Another example of shaping the body through use of separators is shown in FIG. 6. Here, the faces of the plungers 10 and 11 are covered by separators 38 and 39; and, centrally of the separators 38 and 39, there are smaller separators 40 and 41. The body 42 formed thereby is shown in cross-section, and it will be seen that the body includes a central web with a thicker rim. Both sides of the body 42 may have hard particles protruding therefrom because of the use of the separators in accordance with the present invention.

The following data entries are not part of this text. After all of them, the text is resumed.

(* ===== verification/PrunePlan.v ===== *)
(** * Pruning: which results go, and what a commit does

    packages/agent/src/compaction/pruning.ts, second half: the staleness of results, the candidates, the
    plan, the commit and the pruning of arguments.  An entry is mutated in place, so the operations that
    mutate return the entries after it. *)
From S2P Require Import Prelude.
From S2P Require Import Json.
From S2P Require Import Compaction.
From S2P Require Import Prune.
From stdpp Require Import gmap.
#[local] Open Scope Z_scope.
#[local] Open Scope js_scope.

Record PruneConfig := {
  protectTokens : Z;
  cfg_minimumSavings : Z;
  protectedTools : list jstr;
  protectRecentTurns : option Z;
  staleOverridableTools : option (list jstr)
}.

Definition DEFAULT_PRUNE_CONFIG : PruneConfig :=
  {| protectTokens := 40000; cfg_minimumSavings := 20000; protectedTools := [u "skill"; u "read"];
     protectRecentTurns := Some 2; staleOverridableTools := Some [u "read"] |}.

Definition getToolResultMessage (e : SessionEntry) : option ToolResult :=
  match e_body e with MessageEntry (ToolResultMsg r) => Some r | _ => None end.

Definition call_of_block (b : Block) : option ToolCall :=
  match b with
  | ToolCallBlock id name args wire => Some {| tc_id := id; tc_name := name; tc_args := args; tc_wire := wire |}
  | _ => None
  end.

Definition entry_calls (e : SessionEntry) : list ToolCall :=
  match e_body e with MessageEntry (Assistant bs _ _) => omap call_of_block bs | _ => [] end.

(** [callsById]: the last call with an id. *)
Definition CallMap : Type := gmap jstr ToolCall.
Definition build_calls (entries : list SessionEntry) : CallMap :=
  foldl (fun m c => <[tc_id c := c]> m) ∅ (flat_map entry_calls entries).

(** ** Staleness *)

Record ResultMeta := { rm_index : nat; rm_key : option jstr; rm_call : ToolCall; rm_message : ToolResult }.

Record StalenessState := {
  lastResultIndexByKey : gmap jstr nat;
  lastEditIndexByPath : gmap jstr nat;
  resultMeta : list ResultMeta
}.

Definition set_all (paths : list jstr) (i : nat) (m : gmap jstr nat) : gmap jstr nat :=
  foldl (fun m p => <[p := i]> m) m paths.

(** The paths of the groups that a result proves to have changed. *)
Definition mutated_groups (c : ToolCall) (r : ToolResult) : list (list jstr) :=
  match successfulEditPaths r with
  | Some ok => List.filter (fun g => existsb (fun p => bool_decide (p ∈ ok)) g) (editToolPathGroups c)
  | None => editToolPathGroups c
  end.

FIG. 7 is similar to FIG. 6. The plungers 10 and 11 are the same, the body 42A is the same, and the separators 38A and 39A are the same as the separators 38 and 39. The difference is that, in FIG. 7, the second separators designated at 44 and 45 are the same size as the separators 38A and 39A. To cause the contour, there are buttons 46 and 48 inserted between the separators as shown. Thus, when the plungers 10 and 11 exert pressure on the materials, the buttons 46 and 48 will cause deformation of the matrix material, and of the separators 44 and 45, to shape the body 42A as shown.
FIG. 8 of the drawings illustrates a body 125 between plungers 10 and 11, and separators 126 and 128 covering the respective plungers 10 and 11. In this embodiment of the invention it will be understood that the body 125 may or may not have hard particles distributed therein. Also, the body 125 may be formed of virtually any sinterable material, including polymeric materials that are thermoplastic so particles will fuse under heat.

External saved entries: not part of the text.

(* ===== verification/PruneKeys.v ===== *)
(** * The keys of tool calls do not collide

    The key of a call is the JSON text of a tuple, so that no text in a path, a command or a pattern can make
    two different lookups look the same. *)
From S2P Require Import Prelude.
From S2P Require Import Json.
From S2P Require Import Compaction.
From S2P Require Import Prune.
#[local] Open Scope Z_scope.
#[local] Open Scope js_scope.

(** What a call that came from JSON is: strings of code units, no [undefined]. *)
Definition from_json (c : ToolCall) : Prop := forallb is_unit (tc_name c) = true /\ plain (tc_args c) = true.

Lemma plain_get v k : plain v = true -> is_undefined (json_get v k) = true \/ plain (json_get v k) = true.
Proof.
  destruct v as [| | | | | |fields]; try by left. cbn. induction fields as [|[k' x] rest IH]; [by left|]. cbn.
  intros [[_ Hx]%andb_true_iff Hrest]%andb_true_iff. destruct (bool_decide (k' = k)); [by right | by apply IH].
Qed.

Lemma plain_string v k s : plain v = true -> json_get v k = JStr s -> forallb is_unit s = true.
Proof. intros Hv Hs. destruct (plain_get v k Hv) as [H | H]; rewrite Hs in H; done. Qed.

Lemma toolArguments_eq c args : toolArguments c = Some args -> args = tc_args c.
Proof. unfold toolArguments. destruct (tc_args c); by intros [= <-]. Qed.

Lemma nullish_cases a b c :
  nullish (nullish a b) c = a \/ nullish (nullish a b) c = b \/ nullish (nullish a b) c = c.
Proof. destruct a, b; auto. Qed.

Lemma path_units c p : from_json c -> toolCallPath c = Some p -> forallb is_unit p = true.
Proof.
  intros [_ Hplain]. unfold toolCallPath. destruct (toolArguments c) as [args|] eqn:Ha; [|done].
  apply toolArguments_eq in Ha as ->. cbn [mbind option_bind].
  pose proof (nullish_cases (json_get (tc_args c) (u "path")) (json_get (tc_args c) (u "file_path"))
    (json_get (tc_args c) (u "filePath"))) as Hv.
  generalize dependent (nullish (nullish (json_get (tc_args c) (u "path")) (json_get (tc_args c) (u "file_path")))
    (json_get (tc_args c) (u "filePath"))). intros v Hv.
  destruct v as [| | | |s| |] eqn:Ev; cbn; try done. destruct s as [|d s]; [done|]. intros [= <-].
  destruct Hv as [H | [H | H]]; symmetry in H; by eapply plain_string.
Qed.

(** *** Texts of units *)

Definition units (s : jstr) : Prop := Forall (fun c => is_unit c = true) s.

Lemma units_app s t : units (s ++ t) <-> units s /\ units t.
Proof. apply Forall_app. Qed.

Lemma units_forallb s : forallb is_unit s = true <-> units s.
Proof. apply forallb_Forall. Qed.

Lemma hex_unit d : 0 <= d < 16 -> is_unit (hex_digit d) = true.
Proof. unfold hex_digit, is_unit. intros Hd. destruct (d <? 10); lia. Qed.

Lemma escape_units c : units (unit_escape c).
Proof.
  unfold unit_escape. apply units_app. split; [by repeat constructor|].
  apply Forall_fmap, Forall_true. intros k. apply hex_unit, Z.mod_pos_bound. lia.
Qed.

Lemma quote_unit_units c : is_unit c = true -> units (quote_unit c).
Proof.
  intros Hc. unfold quote_unit. repeat (case_match; [by repeat constructor|]).
  case_match; [apply escape_units | by repeat constructor].
Qed.

Lemma quote_body_units s : units s -> units (quote_body s).
Proof.
  remember (length s) as n eqn:En. revert s En. induction (lt_wf n) as [n _ IH]. intros s -> Hs.
  destruct s as [|c s]; [constructor|]. apply Forall_cons_1 in Hs as [Hc Hs].
  assert (Htail : units (quote_body s)) by (apply (IH (length s)); [cbn; lia | done..]).
  cbn [quote_body]. destruct (is_high c); [|destruct (is_low c)].
  - destruct s as [|d s]; [apply escape_units|]. destruct (is_low d).
    + apply Forall_cons_1 in Hs as [Hd Hs]. do 2 (constructor; [done|]). apply (IH (length s)); [cbn; lia | done..].
    + apply units_app. split; [apply escape_units | done].
  - apply units_app. split; [apply escape_units | done].
  - apply units_app. split; [by apply quote_unit_units | done].
Qed.

Lemma quote_units s : units s -> units (json_quote s).
Proof.
  intros Hs. unfold json_quote. rewrite !units_app. split; [by repeat constructor|].
  split; [by apply quote_body_units | by repeat constructor].
Qed.

Lemma units_drop_while p s : units s -> units (drop_while p s).
Proof. intros Hs. rewrite <- (take_drop_while p s) in Hs. by apply units_app in Hs as [_ ?]. Qed.

Lemma units_trim s : units s -> units (trim s).
Proof.
  intros Hs. unfold trim, trim_end, trim_start. apply Forall_rev, units_drop_while, Forall_rev.
  by apply units_drop_while.
Qed.

Lemma units_collapse s : units s -> units (collapse_spaces s).
Proof.
  induction s as [|c s IH]; [done|]. intros [Hc Hs]%Forall_cons_1. cbn [collapse_spaces]. specialize (IH Hs).
  destruct (is_ws c); [|by constructor].
  assert (Hcons : units (32 :: collapse_spaces s)) by by constructor.
  destruct (collapse_spaces s) as [|d t]; [done|]. repeat (case_match; subst; try done).
Qed.

Lemma pair_units x y : units x -> units (stringify y) -> units (stringify (JArr [JStr x; y])).
Proof.
  intros Hx Hy. change (units ([91] ++ (json_quote x ++ [44] ++ stringify y) ++ [93])).
  rewrite !units_app. split; [by repeat constructor|]. split; [|by repeat constructor]. split; [by apply quote_units|].
  split; [by repeat constructor | done].
Qed.

Lemma command_units c t : from_json c -> normalizedIdempotentBashCommand c = Some t -> units t.
Proof.
  intros [_ Hplain]. unfold normalizedIdempotentBashCommand. destruct (negb _); [done|].
  destruct (toolArguments c) as [args|] eqn:Ha; [|done]. apply toolArguments_eq in Ha as ->. cbn [mbind option_bind].
  destruct (json_get (tc_args c) (u "command")) as [| | | |command| |] eqn:Hcmd; try done. cbn [js_string mbind option_bind].
  destruct (_ || _); [done|]. intros [= <-].
  apply pair_units; [apply units_collapse, units_trim, units_forallb; by eapply plain_string|].
  destruct (json_get (tc_args c) (u "cwd")) as [| | | |cwd| |] eqn:Hcwd; try by repeat constructor.
  apply quote_units, units_forallb. by eapply plain_string.
Qed.

Lemma paths_plain v k : plain v = true -> plain (JArr (map JStr (strings_in (json_get v k)))) = true.
Proof.
  intros Hv. cbn. destruct (plain_get v k Hv) as [H | H]; [by destruct (json_get v k)|].
  destruct (json_get v k) as [| | | | |items|]; try done. cbn in *.
  induction items as [|x items IH]; [done|]. cbn in *. apply andb_true_iff in H as [Hx Hi].
  destruct x; cbn; auto. rewrite IH by done. cbn in Hx. by rewrite Hx.
Qed.

Lemma tuple_plain c t : from_json c -> target_tuple c = Some t -> plain t = true.
Proof.
  intros Hc. pose proof Hc as [Hname Hplain]. unfold target_tuple.
  destruct (toolCallPath c) as [p|] eqn:Hp.
  { intros [= <-]. cbn. by rewrite Hname, (path_units c p Hc Hp). }
  destruct (normalizedIdempotentBashCommand c) as [t'|] eqn:Hcmd.
  { intros [= <-]. cbn. by rewrite Hname, (proj2 (units_forallb t') (command_units c t' Hc Hcmd)). }
  destruct (toolArguments c) as [args|] eqn:Ha; [|done]. apply toolArguments_eq in Ha as ->. cbn [mbind option_bind].
  destruct (js_nonempty (json_get (tc_args c) (u "pattern"))) as [pattern|] eqn:Hpat; [|done]. intros [= <-].
  assert (Hs : forallb is_unit pattern = true).
  { destruct (json_get (tc_args c) (u "pattern")) as [| | | |s| |] eqn:E; try done. apply (plain_string _ _ _ Hplain) in E.
    destruct s; [done|]. by injection Hpat as <-. }
  unfold pattern_key. cbn [plain forallb]. pose proof (paths_plain _ (u "paths") Hplain) as Hps. cbn [plain] in Hps.
  by rewrite Hname, Hs, Hps.
Qed.

(** The keys of tool calls do not collide: two calls with one key are calls of one tool for one target.
    They have the same path, or the same idempotent command in the same directory, or the same pattern over
    the same paths, page and flags, whatever the texts in them are. *)
Theorem target_keys_do_not_collide a b k :
  from_json a -> from_json b -> toolTargetKey a = Some k -> toolTargetKey b = Some k ->
  tc_name a = tc_name b /\ toolCallPath a = toolCallPath b
  /\ (toolCallPath a = None -> normalizedIdempotentBashCommand a = normalizedIdempotentBashCommand b)
  /\ target_tuple a = target_tuple b.
Proof.
  intros Ha Hb. unfold toolTargetKey. destruct (target_tuple a) as [ta|] eqn:Hta; [|done].
  destruct (target_tuple b) as [tb|] eqn:Htb; [|done]. cbn. intros [= Hka] [= Hkb].
  assert (Heq : ta = tb).
  { rewrite <- Hka in Hkb. apply (stringify_inj ta tb [] []); [exact (tuple_plain a ta Ha Hta) | exact (tuple_plain b tb Hb Htb) | done..|].
    by rewrite !app_nil_r. }
  subst tb. clear Hka Hkb. revert Hta Htb. unfold target_tuple.
  destruct (toolCallPath a) as [pa|], (toolCallPath b) as [pb|].
  - intros [= <-] [= -> ->]. done.
  - intros [= <-] Htb. exfalso. destruct (normalizedIdempotentBashCommand b); [discriminate|].
    destruct (toolArguments b); [|done]. cbn in Htb. destruct (js_nonempty _); discriminate.
  - intros Hta [= <-]. exfalso. destruct (normalizedIdempotentBashCommand a); [discriminate|].
    destruct (toolArguments a); [|done]. cbn in Hta. destruct (js_nonempty _); discriminate.
  - destruct (normalizedIdempotentBashCommand a) as [ca|], (normalizedIdempotentBashCommand b) as [cb|].
    + by intros [= <-] [= -> ->].
    + intros [= <-] Htb. exfalso. destruct (toolArguments b); [|done]. cbn in Htb. destruct (js_nonempty _); discriminate.
    + intros Hta [= <-]. exfalso. destruct (toolArguments a); [|done]. cbn in Hta. destruct (js_nonempty _); discriminate.
    + destruct (toolArguments a) as [xa|]; [|done]. destruct (toolArguments b) as [xb|]; [|done]. cbn.
      destruct (js_nonempty (json_get xa _)), (js_nonempty (json_get xb _)); try done. cbn.
      intros [= <-] [= Hn]. split; [done|]. split; [done|]. split; [done|]. congruence.
Qed.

The unique feature disclosed in FIG. 8 of the drawings is the use of webs and/or adhesive strips 70 and 71 having a plurality of hard particles 72 adhered thereto. The web itself may disintegrate at sintering temperature, or may act as a release agent, leaving the hard particles in the body 125. If the body 125 does not include hard particles, the particles on the webs 70 and 71 will provide the only abrasive particles for the body. If the body 125 does include hard particles, the webs 70 and 71 will provide the initial, open surface for the tool through the presence of the separators 126 and 128.
A different technique for compacting a matrix material is illustrated in FIG. 9 of the drawings. Matrix material 50 in powder form is fed into a hopper 51, the hopper 51 directing the material 50 between compaction rolls 52 and 54. The matrix material 50 may or may not have hard particles distributed therein.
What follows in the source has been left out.